Dataset records:
-------
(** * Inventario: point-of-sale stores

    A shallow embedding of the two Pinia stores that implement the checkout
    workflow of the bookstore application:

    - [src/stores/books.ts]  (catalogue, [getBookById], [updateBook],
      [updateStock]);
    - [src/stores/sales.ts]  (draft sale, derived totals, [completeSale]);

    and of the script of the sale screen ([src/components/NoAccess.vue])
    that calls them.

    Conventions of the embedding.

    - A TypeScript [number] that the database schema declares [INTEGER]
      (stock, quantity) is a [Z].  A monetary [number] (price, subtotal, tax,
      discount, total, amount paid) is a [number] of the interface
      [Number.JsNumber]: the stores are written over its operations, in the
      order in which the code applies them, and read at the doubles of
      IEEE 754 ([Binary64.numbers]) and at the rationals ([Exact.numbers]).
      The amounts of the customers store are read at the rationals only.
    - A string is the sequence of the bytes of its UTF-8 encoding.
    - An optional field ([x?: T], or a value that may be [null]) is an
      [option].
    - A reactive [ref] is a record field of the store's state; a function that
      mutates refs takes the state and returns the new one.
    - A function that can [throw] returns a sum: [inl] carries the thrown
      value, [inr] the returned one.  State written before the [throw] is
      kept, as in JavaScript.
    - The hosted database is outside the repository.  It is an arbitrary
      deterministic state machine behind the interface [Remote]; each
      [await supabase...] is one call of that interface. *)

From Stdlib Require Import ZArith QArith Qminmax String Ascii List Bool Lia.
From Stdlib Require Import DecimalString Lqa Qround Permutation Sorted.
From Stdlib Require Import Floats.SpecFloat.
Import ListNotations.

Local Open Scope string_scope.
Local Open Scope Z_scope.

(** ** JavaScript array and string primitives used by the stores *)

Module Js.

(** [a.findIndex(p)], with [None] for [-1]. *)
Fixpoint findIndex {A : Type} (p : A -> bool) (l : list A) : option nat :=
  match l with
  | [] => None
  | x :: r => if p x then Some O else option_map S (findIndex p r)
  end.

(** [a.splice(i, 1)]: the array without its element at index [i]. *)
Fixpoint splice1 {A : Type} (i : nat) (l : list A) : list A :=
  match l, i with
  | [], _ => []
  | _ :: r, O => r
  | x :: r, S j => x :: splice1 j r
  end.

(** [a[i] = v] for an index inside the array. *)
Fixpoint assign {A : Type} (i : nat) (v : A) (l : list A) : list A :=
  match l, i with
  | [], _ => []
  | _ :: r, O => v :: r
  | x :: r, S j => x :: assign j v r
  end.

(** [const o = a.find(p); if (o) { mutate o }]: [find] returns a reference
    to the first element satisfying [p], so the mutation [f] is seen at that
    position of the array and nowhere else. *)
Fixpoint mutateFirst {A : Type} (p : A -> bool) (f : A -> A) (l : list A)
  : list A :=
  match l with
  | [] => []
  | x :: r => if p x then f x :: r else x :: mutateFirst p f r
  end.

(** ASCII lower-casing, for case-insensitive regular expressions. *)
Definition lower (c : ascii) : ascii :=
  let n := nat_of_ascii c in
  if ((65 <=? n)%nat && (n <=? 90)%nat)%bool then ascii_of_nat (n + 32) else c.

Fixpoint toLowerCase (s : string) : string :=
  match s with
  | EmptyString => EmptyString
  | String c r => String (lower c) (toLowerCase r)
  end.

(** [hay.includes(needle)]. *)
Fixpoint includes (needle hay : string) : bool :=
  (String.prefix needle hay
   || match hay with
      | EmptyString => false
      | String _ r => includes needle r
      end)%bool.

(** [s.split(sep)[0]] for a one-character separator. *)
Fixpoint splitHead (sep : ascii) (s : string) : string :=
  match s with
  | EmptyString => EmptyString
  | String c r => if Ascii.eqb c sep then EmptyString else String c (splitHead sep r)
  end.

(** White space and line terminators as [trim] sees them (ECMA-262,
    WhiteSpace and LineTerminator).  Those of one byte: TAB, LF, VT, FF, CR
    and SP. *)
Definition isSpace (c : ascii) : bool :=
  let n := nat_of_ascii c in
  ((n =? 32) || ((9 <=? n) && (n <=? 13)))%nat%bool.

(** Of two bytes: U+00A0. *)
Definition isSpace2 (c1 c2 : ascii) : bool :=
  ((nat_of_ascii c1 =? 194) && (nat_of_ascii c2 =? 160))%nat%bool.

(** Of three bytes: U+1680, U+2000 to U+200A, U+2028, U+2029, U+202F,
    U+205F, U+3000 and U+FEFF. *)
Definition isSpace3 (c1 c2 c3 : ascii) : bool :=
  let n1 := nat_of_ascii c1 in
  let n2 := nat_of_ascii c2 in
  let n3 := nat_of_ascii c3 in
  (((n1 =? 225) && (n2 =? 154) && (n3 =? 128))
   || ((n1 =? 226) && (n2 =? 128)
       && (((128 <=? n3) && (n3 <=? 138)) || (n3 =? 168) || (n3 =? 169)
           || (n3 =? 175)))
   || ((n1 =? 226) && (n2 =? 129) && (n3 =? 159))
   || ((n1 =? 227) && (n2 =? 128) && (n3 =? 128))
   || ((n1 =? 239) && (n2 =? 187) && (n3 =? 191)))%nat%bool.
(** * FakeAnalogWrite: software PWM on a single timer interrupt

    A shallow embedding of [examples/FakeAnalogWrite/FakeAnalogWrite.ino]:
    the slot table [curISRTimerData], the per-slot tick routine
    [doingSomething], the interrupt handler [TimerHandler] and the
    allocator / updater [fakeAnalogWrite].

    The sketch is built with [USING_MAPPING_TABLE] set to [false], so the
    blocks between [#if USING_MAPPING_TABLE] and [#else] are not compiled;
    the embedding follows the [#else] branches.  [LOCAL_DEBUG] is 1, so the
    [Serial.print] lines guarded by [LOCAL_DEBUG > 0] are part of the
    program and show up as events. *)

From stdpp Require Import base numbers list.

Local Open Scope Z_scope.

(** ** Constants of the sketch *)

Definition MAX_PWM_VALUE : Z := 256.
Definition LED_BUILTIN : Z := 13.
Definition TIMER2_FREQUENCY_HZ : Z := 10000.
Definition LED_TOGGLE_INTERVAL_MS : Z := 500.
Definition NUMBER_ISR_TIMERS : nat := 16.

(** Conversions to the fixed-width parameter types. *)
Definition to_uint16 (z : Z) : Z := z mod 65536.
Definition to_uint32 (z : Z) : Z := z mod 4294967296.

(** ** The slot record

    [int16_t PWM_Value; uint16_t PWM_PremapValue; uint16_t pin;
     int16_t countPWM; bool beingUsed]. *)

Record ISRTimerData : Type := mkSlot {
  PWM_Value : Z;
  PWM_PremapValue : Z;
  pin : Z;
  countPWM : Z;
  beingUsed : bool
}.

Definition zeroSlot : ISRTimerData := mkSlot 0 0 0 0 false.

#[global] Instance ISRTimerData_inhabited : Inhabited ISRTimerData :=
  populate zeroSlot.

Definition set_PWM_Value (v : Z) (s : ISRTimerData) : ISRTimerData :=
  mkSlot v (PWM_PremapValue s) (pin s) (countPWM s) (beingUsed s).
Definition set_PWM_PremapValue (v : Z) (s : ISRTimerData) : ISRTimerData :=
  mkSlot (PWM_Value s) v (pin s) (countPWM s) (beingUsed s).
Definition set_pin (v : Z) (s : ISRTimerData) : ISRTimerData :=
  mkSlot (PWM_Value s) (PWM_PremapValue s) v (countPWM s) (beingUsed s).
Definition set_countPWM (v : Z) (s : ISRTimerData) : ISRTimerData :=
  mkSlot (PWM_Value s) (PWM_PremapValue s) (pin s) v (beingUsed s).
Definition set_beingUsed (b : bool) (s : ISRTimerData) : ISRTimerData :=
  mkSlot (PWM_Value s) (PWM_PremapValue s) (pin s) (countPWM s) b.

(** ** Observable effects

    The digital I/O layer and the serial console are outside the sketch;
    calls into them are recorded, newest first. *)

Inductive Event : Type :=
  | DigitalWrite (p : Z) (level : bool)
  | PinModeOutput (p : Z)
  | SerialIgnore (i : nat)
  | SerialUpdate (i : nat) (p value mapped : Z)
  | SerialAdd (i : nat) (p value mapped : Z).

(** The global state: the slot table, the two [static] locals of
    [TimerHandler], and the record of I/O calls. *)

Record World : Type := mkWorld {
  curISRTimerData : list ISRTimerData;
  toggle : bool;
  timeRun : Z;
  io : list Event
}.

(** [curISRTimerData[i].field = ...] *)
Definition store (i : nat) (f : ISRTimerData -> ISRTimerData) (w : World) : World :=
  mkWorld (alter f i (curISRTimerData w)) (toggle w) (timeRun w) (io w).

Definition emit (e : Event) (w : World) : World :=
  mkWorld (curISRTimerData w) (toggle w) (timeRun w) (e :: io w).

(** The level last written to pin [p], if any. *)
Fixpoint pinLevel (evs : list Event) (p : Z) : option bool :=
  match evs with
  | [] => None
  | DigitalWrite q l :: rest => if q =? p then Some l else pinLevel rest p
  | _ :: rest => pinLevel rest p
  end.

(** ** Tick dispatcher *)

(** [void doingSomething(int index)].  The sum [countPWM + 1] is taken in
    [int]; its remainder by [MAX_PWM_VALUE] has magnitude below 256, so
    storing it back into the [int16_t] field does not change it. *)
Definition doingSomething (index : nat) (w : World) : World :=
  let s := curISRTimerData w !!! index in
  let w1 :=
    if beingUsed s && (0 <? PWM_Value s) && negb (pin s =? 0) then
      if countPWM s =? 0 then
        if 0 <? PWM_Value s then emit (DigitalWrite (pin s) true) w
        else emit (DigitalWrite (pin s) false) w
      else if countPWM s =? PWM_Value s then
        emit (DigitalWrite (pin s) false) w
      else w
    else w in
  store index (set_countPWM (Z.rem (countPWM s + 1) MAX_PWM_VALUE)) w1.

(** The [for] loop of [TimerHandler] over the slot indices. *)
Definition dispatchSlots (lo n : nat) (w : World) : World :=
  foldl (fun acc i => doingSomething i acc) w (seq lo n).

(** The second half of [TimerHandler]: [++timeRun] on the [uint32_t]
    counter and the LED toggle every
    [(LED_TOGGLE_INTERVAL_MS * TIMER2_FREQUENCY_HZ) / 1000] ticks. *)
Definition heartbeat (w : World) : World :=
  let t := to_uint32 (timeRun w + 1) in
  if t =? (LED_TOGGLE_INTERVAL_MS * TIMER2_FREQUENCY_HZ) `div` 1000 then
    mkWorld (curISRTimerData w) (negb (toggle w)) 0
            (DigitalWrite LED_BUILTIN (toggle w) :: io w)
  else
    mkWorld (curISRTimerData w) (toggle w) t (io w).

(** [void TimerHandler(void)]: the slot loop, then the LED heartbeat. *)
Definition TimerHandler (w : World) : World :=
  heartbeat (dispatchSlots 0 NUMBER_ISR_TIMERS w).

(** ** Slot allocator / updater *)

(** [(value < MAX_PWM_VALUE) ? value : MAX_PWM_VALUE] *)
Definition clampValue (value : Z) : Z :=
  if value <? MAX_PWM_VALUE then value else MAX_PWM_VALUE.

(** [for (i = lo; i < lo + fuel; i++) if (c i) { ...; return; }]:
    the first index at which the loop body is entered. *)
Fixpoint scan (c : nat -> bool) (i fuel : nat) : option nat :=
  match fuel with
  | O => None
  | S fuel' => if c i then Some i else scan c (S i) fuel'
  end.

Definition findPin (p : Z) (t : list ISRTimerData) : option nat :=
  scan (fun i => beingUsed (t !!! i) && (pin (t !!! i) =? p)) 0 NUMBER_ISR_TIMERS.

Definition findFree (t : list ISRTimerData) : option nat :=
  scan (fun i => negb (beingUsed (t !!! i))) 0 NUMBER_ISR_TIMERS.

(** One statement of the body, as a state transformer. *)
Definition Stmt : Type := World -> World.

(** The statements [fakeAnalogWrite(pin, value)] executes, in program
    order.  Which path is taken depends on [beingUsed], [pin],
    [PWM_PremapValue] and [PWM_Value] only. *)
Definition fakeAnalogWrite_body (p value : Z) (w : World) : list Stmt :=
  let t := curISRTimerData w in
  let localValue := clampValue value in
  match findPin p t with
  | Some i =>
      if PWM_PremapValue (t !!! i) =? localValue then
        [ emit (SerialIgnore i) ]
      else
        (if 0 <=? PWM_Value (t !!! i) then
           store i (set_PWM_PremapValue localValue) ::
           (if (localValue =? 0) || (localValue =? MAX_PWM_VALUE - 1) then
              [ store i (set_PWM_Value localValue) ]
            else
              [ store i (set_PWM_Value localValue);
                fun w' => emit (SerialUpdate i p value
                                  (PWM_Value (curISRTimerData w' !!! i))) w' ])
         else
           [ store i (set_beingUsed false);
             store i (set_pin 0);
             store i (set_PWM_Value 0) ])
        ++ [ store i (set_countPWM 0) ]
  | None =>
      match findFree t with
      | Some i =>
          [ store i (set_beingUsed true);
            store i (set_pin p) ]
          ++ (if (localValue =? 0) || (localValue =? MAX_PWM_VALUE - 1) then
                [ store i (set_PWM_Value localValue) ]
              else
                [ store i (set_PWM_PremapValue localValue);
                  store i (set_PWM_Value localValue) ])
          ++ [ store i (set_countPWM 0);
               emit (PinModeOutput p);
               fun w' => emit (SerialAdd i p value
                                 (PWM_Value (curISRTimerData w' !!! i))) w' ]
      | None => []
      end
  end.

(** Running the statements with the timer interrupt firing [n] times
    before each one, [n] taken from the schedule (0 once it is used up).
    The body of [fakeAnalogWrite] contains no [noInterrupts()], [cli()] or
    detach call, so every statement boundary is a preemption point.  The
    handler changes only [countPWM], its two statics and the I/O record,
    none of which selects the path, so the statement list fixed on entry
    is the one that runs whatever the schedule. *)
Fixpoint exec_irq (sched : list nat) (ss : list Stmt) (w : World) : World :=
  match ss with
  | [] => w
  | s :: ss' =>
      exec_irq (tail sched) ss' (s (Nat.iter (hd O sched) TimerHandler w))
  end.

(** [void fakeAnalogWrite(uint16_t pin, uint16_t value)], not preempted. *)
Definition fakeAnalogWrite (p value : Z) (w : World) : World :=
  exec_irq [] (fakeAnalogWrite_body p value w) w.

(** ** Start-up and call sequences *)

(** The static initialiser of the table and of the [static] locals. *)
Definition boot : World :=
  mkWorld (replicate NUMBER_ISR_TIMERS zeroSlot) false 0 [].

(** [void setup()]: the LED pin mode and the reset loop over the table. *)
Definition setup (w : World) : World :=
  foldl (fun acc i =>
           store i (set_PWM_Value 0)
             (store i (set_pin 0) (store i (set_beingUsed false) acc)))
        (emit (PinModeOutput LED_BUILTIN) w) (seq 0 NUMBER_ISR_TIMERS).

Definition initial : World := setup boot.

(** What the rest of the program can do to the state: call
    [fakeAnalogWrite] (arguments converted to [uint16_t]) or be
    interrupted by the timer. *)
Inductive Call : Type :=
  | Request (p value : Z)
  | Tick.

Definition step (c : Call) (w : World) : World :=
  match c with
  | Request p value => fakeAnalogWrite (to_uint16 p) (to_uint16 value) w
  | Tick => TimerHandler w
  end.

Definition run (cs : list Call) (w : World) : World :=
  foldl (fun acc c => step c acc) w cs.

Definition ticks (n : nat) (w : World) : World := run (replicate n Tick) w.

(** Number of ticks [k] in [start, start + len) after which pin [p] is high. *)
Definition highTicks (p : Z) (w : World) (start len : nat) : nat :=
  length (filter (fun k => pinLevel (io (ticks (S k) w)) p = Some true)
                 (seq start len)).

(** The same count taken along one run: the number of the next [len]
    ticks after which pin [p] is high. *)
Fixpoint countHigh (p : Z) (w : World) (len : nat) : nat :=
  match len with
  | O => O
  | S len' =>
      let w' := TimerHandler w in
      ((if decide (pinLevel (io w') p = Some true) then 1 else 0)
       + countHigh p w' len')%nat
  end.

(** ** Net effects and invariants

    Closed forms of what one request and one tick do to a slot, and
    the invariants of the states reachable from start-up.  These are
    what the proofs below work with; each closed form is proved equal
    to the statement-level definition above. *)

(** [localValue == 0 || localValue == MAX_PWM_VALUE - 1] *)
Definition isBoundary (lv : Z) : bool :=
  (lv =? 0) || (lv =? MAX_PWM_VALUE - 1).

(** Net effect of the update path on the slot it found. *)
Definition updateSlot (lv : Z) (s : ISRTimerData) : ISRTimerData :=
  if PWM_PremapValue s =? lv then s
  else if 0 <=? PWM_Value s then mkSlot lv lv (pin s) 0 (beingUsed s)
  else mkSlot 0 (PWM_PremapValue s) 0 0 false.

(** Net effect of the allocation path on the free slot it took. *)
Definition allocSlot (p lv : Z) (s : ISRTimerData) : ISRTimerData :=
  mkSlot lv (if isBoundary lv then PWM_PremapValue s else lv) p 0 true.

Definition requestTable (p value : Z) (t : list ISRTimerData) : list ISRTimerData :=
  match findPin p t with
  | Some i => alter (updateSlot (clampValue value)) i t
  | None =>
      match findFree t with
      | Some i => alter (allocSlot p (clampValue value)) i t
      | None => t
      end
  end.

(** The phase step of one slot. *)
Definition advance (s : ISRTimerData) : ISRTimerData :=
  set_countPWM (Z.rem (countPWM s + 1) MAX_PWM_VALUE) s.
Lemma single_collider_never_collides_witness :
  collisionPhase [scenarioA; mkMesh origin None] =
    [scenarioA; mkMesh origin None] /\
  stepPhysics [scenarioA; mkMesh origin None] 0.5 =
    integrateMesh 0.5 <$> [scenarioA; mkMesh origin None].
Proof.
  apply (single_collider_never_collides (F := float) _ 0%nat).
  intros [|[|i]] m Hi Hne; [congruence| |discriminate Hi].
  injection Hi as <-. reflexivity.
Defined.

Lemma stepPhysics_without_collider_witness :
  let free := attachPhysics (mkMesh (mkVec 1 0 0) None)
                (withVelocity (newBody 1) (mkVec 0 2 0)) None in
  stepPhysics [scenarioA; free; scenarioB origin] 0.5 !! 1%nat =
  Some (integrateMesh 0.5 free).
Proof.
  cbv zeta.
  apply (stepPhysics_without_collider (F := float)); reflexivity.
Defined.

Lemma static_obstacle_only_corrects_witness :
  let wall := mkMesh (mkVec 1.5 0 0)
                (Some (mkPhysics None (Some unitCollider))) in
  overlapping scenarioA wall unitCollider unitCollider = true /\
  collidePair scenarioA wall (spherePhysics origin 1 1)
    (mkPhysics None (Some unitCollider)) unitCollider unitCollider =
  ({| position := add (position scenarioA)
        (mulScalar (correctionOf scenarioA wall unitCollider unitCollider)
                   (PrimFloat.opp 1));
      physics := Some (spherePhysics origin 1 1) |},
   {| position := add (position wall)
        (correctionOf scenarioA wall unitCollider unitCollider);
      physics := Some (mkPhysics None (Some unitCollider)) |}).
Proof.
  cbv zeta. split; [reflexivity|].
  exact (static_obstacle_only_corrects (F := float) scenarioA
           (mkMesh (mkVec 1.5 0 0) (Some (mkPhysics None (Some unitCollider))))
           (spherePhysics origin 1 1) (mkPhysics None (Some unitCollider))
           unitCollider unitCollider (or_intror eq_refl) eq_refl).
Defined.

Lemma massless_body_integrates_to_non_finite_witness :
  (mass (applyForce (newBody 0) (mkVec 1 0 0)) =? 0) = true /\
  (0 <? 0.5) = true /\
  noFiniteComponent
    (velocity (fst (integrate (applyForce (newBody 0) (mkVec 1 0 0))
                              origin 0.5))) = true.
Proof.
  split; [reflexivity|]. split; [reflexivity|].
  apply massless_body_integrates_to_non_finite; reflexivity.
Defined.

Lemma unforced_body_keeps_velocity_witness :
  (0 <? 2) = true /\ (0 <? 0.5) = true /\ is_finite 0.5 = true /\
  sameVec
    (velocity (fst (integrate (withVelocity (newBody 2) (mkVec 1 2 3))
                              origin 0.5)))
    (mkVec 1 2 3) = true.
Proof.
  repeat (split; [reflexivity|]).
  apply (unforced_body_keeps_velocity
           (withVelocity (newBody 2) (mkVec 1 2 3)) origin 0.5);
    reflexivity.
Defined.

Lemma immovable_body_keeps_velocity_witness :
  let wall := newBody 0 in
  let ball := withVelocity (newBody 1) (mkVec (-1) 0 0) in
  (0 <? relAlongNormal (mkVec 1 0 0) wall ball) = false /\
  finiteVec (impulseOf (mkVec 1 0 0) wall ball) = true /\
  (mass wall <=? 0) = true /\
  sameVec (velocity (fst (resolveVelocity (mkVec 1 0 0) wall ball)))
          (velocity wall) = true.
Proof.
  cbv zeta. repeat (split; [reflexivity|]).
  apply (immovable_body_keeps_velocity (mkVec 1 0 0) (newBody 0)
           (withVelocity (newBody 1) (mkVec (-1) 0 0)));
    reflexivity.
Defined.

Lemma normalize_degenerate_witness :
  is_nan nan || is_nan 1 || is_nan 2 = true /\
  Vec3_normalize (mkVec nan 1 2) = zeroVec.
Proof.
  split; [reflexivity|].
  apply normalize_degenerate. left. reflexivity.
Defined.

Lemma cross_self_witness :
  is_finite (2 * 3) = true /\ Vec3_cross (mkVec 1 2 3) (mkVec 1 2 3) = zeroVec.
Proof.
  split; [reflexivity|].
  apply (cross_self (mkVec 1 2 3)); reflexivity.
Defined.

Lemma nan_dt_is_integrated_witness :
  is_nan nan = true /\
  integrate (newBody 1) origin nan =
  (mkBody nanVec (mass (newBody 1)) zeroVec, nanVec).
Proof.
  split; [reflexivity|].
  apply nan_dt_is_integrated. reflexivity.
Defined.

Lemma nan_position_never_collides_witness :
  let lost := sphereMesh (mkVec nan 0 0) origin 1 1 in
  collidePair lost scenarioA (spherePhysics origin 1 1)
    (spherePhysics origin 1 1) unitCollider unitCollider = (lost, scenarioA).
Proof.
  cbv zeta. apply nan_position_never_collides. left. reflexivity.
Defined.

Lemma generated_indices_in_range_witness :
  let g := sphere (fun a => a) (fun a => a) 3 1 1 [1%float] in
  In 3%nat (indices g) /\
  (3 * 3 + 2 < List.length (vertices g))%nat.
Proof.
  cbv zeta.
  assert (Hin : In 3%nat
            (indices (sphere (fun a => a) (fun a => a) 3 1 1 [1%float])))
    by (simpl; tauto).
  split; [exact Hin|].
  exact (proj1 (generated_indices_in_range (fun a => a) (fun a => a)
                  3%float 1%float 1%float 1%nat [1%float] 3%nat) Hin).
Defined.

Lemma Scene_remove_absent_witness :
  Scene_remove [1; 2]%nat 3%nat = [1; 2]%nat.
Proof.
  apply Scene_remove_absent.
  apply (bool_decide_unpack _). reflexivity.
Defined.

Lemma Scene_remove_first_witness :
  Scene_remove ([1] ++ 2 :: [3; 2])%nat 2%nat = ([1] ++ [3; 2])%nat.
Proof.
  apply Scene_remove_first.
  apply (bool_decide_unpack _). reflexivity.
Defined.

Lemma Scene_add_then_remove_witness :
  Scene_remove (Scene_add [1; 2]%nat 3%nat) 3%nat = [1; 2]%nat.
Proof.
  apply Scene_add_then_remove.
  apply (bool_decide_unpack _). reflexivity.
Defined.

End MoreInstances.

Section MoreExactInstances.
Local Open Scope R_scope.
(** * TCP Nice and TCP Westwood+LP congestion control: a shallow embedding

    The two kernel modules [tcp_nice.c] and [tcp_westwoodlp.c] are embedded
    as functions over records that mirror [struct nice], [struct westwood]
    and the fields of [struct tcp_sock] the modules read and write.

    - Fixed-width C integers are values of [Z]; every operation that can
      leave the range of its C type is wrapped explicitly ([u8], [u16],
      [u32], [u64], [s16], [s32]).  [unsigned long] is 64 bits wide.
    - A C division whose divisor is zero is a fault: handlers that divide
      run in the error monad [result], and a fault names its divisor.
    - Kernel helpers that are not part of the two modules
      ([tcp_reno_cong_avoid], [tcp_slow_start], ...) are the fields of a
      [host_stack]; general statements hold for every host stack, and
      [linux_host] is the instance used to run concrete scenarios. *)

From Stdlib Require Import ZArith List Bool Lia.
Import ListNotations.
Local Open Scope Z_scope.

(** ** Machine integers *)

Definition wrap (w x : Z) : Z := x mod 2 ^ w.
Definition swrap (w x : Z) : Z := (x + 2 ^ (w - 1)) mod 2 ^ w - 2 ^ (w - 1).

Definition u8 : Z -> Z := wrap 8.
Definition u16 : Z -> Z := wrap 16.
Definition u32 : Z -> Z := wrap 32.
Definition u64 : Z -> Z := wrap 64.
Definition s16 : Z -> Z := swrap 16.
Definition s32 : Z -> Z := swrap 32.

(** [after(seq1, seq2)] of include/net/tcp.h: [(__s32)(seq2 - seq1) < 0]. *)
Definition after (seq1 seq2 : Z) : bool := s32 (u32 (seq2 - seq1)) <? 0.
-------
Problem statement -> Word for word, restate the lines of the data above that fall between the line holding "(i : nat) (v" and the line holding "if ((65 <=? n)%nat", inclusive, and no other lines.

Exercise response ->
Fixpoint assign {A : Type} (i : nat) (v : A) (l : list A) : list A :=
  match l, i with
  | [], _ => []
  | _ :: r, O => v :: r
  | x :: r, S j => x :: assign j v r
  end.

(** [const o = a.find(p); if (o) { mutate o }]: [find] returns a reference
    to the first element satisfying [p], so the mutation [f] is seen at that
    position of the array and nowhere else. *)
Fixpoint mutateFirst {A : Type} (p : A -> bool) (f : A -> A) (l : list A)
  : list A :=
  match l with
  | [] => []
  | x :: r => if p x then f x :: r else x :: mutateFirst p f r
  end.

(** ASCII lower-casing, for case-insensitive regular expressions. *)
Definition lower (c : ascii) : ascii :=
  let n := nat_of_ascii c in
  if ((65 <=? n)%nat && (n <=? 90)%nat)%bool then ascii_of_nat (n + 32) else c.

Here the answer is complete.